Como não poderia deixar de ser, a abertura da festa começou com discursos sendo o primeiro orador o major médico do batalhão.
Este major até era um homem fora do contexto habitual de militar bem posicionado.
De ideias positivas e de uma forma pouco comum de tratamento com os militares de todas as patentes, deixando sempre de parte e em qualquer circunstância as suas divisas, colocando-se no mesmo degrau de um soldado ou de um tenente-coronel, sabendo dar continuidade a toda e qualquer conversação seja ela de um grau de baixo nível ou de uma forma mais extensa e filosófica discussão.
Mas neste discurso, como tinha de agradar às individualidades, tornou-se falso enganando-se a si próprio fugindo às realidades e entrando também no campo da guerra psicológica.
Apoiou a guerra.
Tirou o nome de ladrões aos comerciantes que há custa de altas aldrabices (bem apoiados pelas altas patentes militares) prosperavam em Macomia.
Falou da coragem e valentia do exército.
Deu bravas à persistência e querer dos civis.
Enfim, um discurso completo de mentiras, recheado de tretas com a única objectividade de agradar à ocasião.
Aproveitou-se a lição que, pelo meio, nos deu de História Universal.
Depois discursou o governador do distrito de Cabo Delgado.
Mais um abutre entre tantos outros que subiu a Macomia, decerto com uma enorme pouca vontade de o fazer mas que a sua folgada posição o teria obrigado a isso.
Este desfez-se em agradecimentos e elogios aos militares.
E toda a burrice ficou satisfeita e convencida que todas aquelas palavras de machucar corações eram verdadeiras e sentidas!
Continuaram os discursos de muita gente, mas não houve surpresas: tudo bem.

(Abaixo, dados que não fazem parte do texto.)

(* ====================================================================== *)
(** * Sample records and archives *)
(* ====================================================================== *)

Definition xml_declaration : string :=
  "<?xml version=" ++ Serialize.dq ++ "1.0" ++ Serialize.dq ++ "?>".

(** The bytes of the specification's example of concatenated
    documents. *)
Definition two_declarations : string :=
  xml_declaration ++ "<a/>" ++ xml_declaration ++ "<b/>".

(** One declaration followed by two top-level elements. *)
Definition one_declaration : string := xml_declaration ++ "<a/><b/>".

(** A record with managed MODS, as text and as a tree. *)
Definition managed_foxml : string :=
  "<foxml:digitalObject xmlns:foxml='info:fedora/fedora-system:def/foxml#' PID='coll:obj1'>"
  ++ "<foxml:datastream ID='MODS' CONTROL_GROUP='M' STATE='A'>"
  ++ "<foxml:datastreamVersion ID='MODS.0' MIMETYPE='text/xml'>"
  ++ "<foxml:contentLocation TYPE='INTERNAL_ID' REF='coll:obj1+MODS+MODS.0'/>"
  ++ "</foxml:datastreamVersion></foxml:datastream></foxml:digitalObject>".

Definition content_location : Element :=
  Elem (qname "foxml" "contentLocation")
       [("TYPE", "INTERNAL_ID"); ("REF", "coll:obj1+MODS+MODS.0")] None None [].

Definition managed_version : Element :=
  Elem (qname "foxml" "datastreamVersion")
       [("ID", "MODS.0"); ("MIMETYPE", "text/xml")] None None [content_location].

Definition managed_datastream : Element :=
  Elem (qname "foxml" "datastream")
       [("ID", "MODS"); ("CONTROL_GROUP", "M"); ("STATE", "A")] None None
       [managed_version].

Definition managed_root : Element :=
  Elem (qname "foxml" "digitalObject") [("PID", "coll:obj1")] None None
       [managed_datastream].

(** The same record after [datastream.set("CONTROL_GROUP", "X")] alone. *)
Definition marked_datastream : Element :=
  Elem (qname "foxml" "datastream")
       [("ID", "MODS"); ("CONTROL_GROUP", "X"); ("STATE", "A")] None None
       [managed_version].

Definition marked_root : Element :=
  Elem (qname "foxml" "digitalObject") [("PID", "coll:obj1")] None None
       [marked_datastream].

(** A record whose MODS datastream has no CONTROL_GROUP attribute, and a
    record without a MODS datastream. *)
Definition bare_datastream : Element :=
  Elem (qname "foxml" "datastream") [("ID", "MODS")] None None [].

Definition bare_root : Element :=
  Elem (qname "foxml" "digitalObject") [] None None [bare_datastream].

Definition dc_root : Element :=
  Elem (qname "foxml" "digitalObject") [] None None
       [Elem (qname "foxml" "datastream") [("ID", "DC"); ("CONTROL_GROUP", "M")]
             None None []].

(** The MODS document of the record. *)
Definition mods_document : string :=
  "<mods:mods xmlns:mods='http://www.loc.gov/mods/v3'>"
  ++ "<mods:titleInfo><mods:title>A title</mods:title></mods:titleInfo>"
  ++ "</mods:mods>".

(** The record after a successful [managed_to_inline]. *)
Definition inlined_version : Element :=
  Elem (qname "foxml" "datastreamVersion")
       [("ID", "MODS.0"); ("MIMETYPE", "text/xml")] None None
       [ content_location;
         Elem xmlContent_tag [] None None
           [ Elem "mods" mods_attrib None None
               [ Elem "titleInfo" [] None None
                   [ Elem "title" [] (Some "A title") None [] ] ] ] ].

Definition inlined_root : Element :=
  Elem (qname "foxml" "digitalObject") [("PID", "coll:obj1")] None None
       [ Elem (qname "foxml" "datastream")
              [("ID", "MODS"); ("CONTROL_GROUP", "X"); ("STATE", "A")] None None
              [inlined_version] ].

Definition atomzip_name : string := "Bag-obj1/data/COLL_obj1_foxml_atomzip.zip".

(** A container with the record in its companion archive and the MODS
    file beside it, and the same container without the MODS file. *)
Definition bag_with_mods : archive :=
  [ (atomzip_name, Zip [("foxml.xml", Data managed_foxml)]);
    ("Bag-obj1/data/MODS.0.xml", Data mods_document) ].

Definition bag_without_mods : archive :=
  [ (atomzip_name, Zip [("foxml.xml", Data managed_foxml)]) ].

(** Archives whose only match lies in a nested archive and parses to an
    element without children. *)
Definition nested_childless : archive :=
  [ ("inner.zip", Zip [("foxml.xml", Data "<a/>")]) ].

Definition nested_childless_then_other : archive :=
  [ ("inner.zip", Zip [("foxml.xml", Data "<a/>")]);
    ("data/foxml.xml", Data "<b><c/></b>") ].

(** The components of a path, cut at the slashes. *)
Fixpoint components (current p : string) : list string :=
  match p with
  | EmptyString => [current]
  | String c p' =>
      if Ascii.eqb c "/" then current :: components "" p'
      else components (current ++ String c "") p'
  end.

(** The components that are left when empty components and [.] are
    dropped and [..] goes back by one, staying at the root of an absolute
    path ([rooted]); [above] holds what was kept so far, the last one
    first. *)
Fixpoint resolve (rooted : bool) (above names : list string) : list string :=
  match names with
  | [] => rev above
  | n :: names' =>
      if String.eqb n "" || String.eqb n "." then resolve rooted above names'
      else if String.eqb n ".." then
        match above with
        | [] => resolve rooted (if rooted then [] else [n]) names'
        | a :: above' =>
            if String.eqb a ".." then resolve rooted (n :: above) names'
            else resolve rooted above' names'
        end
      else resolve rooted (n :: above) names'
  end.

Fixpoint same_names (a b : list string) : bool :=
  match a, b with
  | [], [] => true
  | x :: a', y :: b' => String.eqb x y && same_names a' b'
  | _, _ => false
  end.

(** Whether two paths lead to the same place, in a file system without
    symbolic links. *)
Definition same_place (p q : string) : bool :=
  Bool.eqb (PyStr.startswith "/" p) (PyStr.startswith "/" q)
  && same_names (resolve (PyStr.startswith "/" p) [] (components "" p))
                (resolve (PyStr.startswith "/" q) [] (components "" q)).

(** The file system of the concrete runs: [os.makedirs] raises
    FileExistsError when the path is that of a directory or of a file that
    is there, and nothing otherwise. *)
Definition sample_mkdir_error (d : string) (made : list string)
  (written : list (string * string)) : option exn :=
  if existsb (same_place d) made || existsb (same_place d) (map fst written)
  then Some FileExistsError
  else None.

(** A world with the model parser and serializer, a formatter that
    behaves as [formatter] says, no bag-creation tool, and one container
    on disk. *)
Definition sample_world (formatter : string -> xmllint_run) (container : archive)
  : World :=
  {| fromstring := Expat.fromstring;
     tostring := Serialize.tostring;
     drush := fun _ => EmptyString;
     xmllint := formatter;
     zip_on_disk := fun p => if String.eqb p "in/c.zip" then Some container else None;
     mkdir_error := sample_mkdir_error |}.

Definition formatter_ok (xml_string : string) : xmllint_run :=
  Exited 0 xml_string "".

Definition formatter_failing (xml_string : string) : xmllint_run :=
  Exited 1 "" "-:1: parser error".

Definition empty_machine : Machine :=
  {| bag_name_and_new_foxml := []; console := []; dirs := ["out"]; files := [] |}.

(** The state in which [process_container_zip] enters its loop for the
    container [c.zip], and the state after the turn of the sample item
    when both the transform and the formatter fail. *)
Definition sample_locals : Locals :=
  {| found_first_atomzip := false;
     formatted_xml_string := None;
     converted_foxml_path := None |}.

Definition sample_machine : Machine :=
  {| bag_name_and_new_foxml := []; console := []; dirs := ["out"; "out/c"];
     files := [] |}.



(** The attribute of the sample XML declaration. *)
Definition version_attribute : string :=
  " version=" ++ Serialize.dq ++ "1.0" ++ Serialize.dq.

(** The elements that [managed_to_inline] adds. *)
Definition is_xml_content (e : Element) : bool :=
  String.eqb (tag e) xmlContent_tag.
(** * apidGatewayConfDeploy: readiness queries, change distributor and
      long-poll handlers

    A shallow embedding of [data.go] (the SQL queries over
    [metadata_runtime_entity_metadata] and [apid_blob_available], and the
    reflection-based row mapper) and of [api.go] (the eTag counter, the
    subscriber loop and the two HTTP handlers), followed by the properties
    the specification states about them. *)

From Stdlib Require Import Ascii String ZArith.
From stdpp Require Import gmap strings list fin_maps pretty.

Open Scope string_scope.
Open Scope list_scope.
Open Scope nat_scope.

(** Go's [error] values are carried by their message; a Go result pair
    [(v, err)] is a pair whose second component is [None] for [nil]. *)
Definition error : Type := string.

(** * The SQL fragment used by data.go *)

Module Sql.

(** A column value: [None] is SQL NULL. All columns of the two tables
    hold text. *)
Definition value : Type := option string.

(** Three-valued truth: [None] is UNKNOWN. *)
Definition tv : Type := option bool.

Definition eq (x y : value) : tv :=
  match x, y with
  | Some a, Some b => Some (bool_decide (a = b))
  | _, _ => None
  end.

Definition not3 (p : tv) : tv := negb <$> p.

Definition ne (x y : value) : tv := not3 (eq x y).

Definition and3 (p q : tv) : tv :=
  match p, q with
  | Some false, _ | _, Some false => Some false
  | Some true, Some true => Some true
  | _, _ => None
  end.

Tudo certinho no seu papel.
Também não seria um discurso de um qualquer maluco que violasse a regra e vomitasse umas realidades sem medo, que acabaria com a guerra e com exploração monetária e mental.
Continuariam alguns (poucos) a encher a pança e outros (muitos) a esticarem o cordel das calças porque já nem cinto existia.
Veio o almoço onde se comeu e bebeu do bom e do melhor que se podia encontrar por aquelas bandas enquanto os que nem sempre comiam para além do trivial, assistiam do lado de fora.
Mas era uma festa e finalmente veio o jogo.
Acto onde Mataca entrava na peça deste festim!
Todos desceram ao campo pois ninguém estava pelos ajustes de deixar a festa a meio.
O campo estava repleto onde se misturava o exército com os civis.
Misturados mas não tanto: Os abutres estavam no poleiro/ As equipas foram anunciadas pelos altifalantes e como seria de esperar, tinham de vir as patentes antes do nome: «– Nº. 1. furriel miliciano Lopes. Nº. 2. soldado Caldeira. Nº. 3. 1º cabo Rodrigues Nº. 4. alferes miliciano Lameira Etc...Etc...Etc..».
O jogo começou e entre pontapés na bola e na atmosfera, falhanços de toda a espécie, correrias sem nexo e até desculpe meu capitão se o aleijei, lá se ia distraindo a populaça.
Gargalhadas, palmas e até hooooos! dos espectadores, chegámos ao fim da contenda com a nossa vitória por 2-1.
A entrega da taça foi efectuada quando já não existia luz do sol (e da outra mal se via!).
O capitão da nossa equipa, que também era o capitão da nossa companhia, ergueu a dita, recebendo uma salva de palmas de todos os presentes e a festa, oficialmente, acabou!
Amanhã começava a realidade!
Mas à noite, ainda antes do amanhã, já sem os olhares dos galões de brilho dourado e peitos medalhados, apenas com a presença estranha, mas não indesejável, do major médico, juntámos-nos (os jogadores) e a festa continuou. Então foi comer e beber sem qualquer discurso falso.
Confraternizámos: os soldados, o major médico, o capitão, os alferes, os furriéis e cabos, tudo brincou e conversou sem a diferença de galões a incomodar os mais e os menos.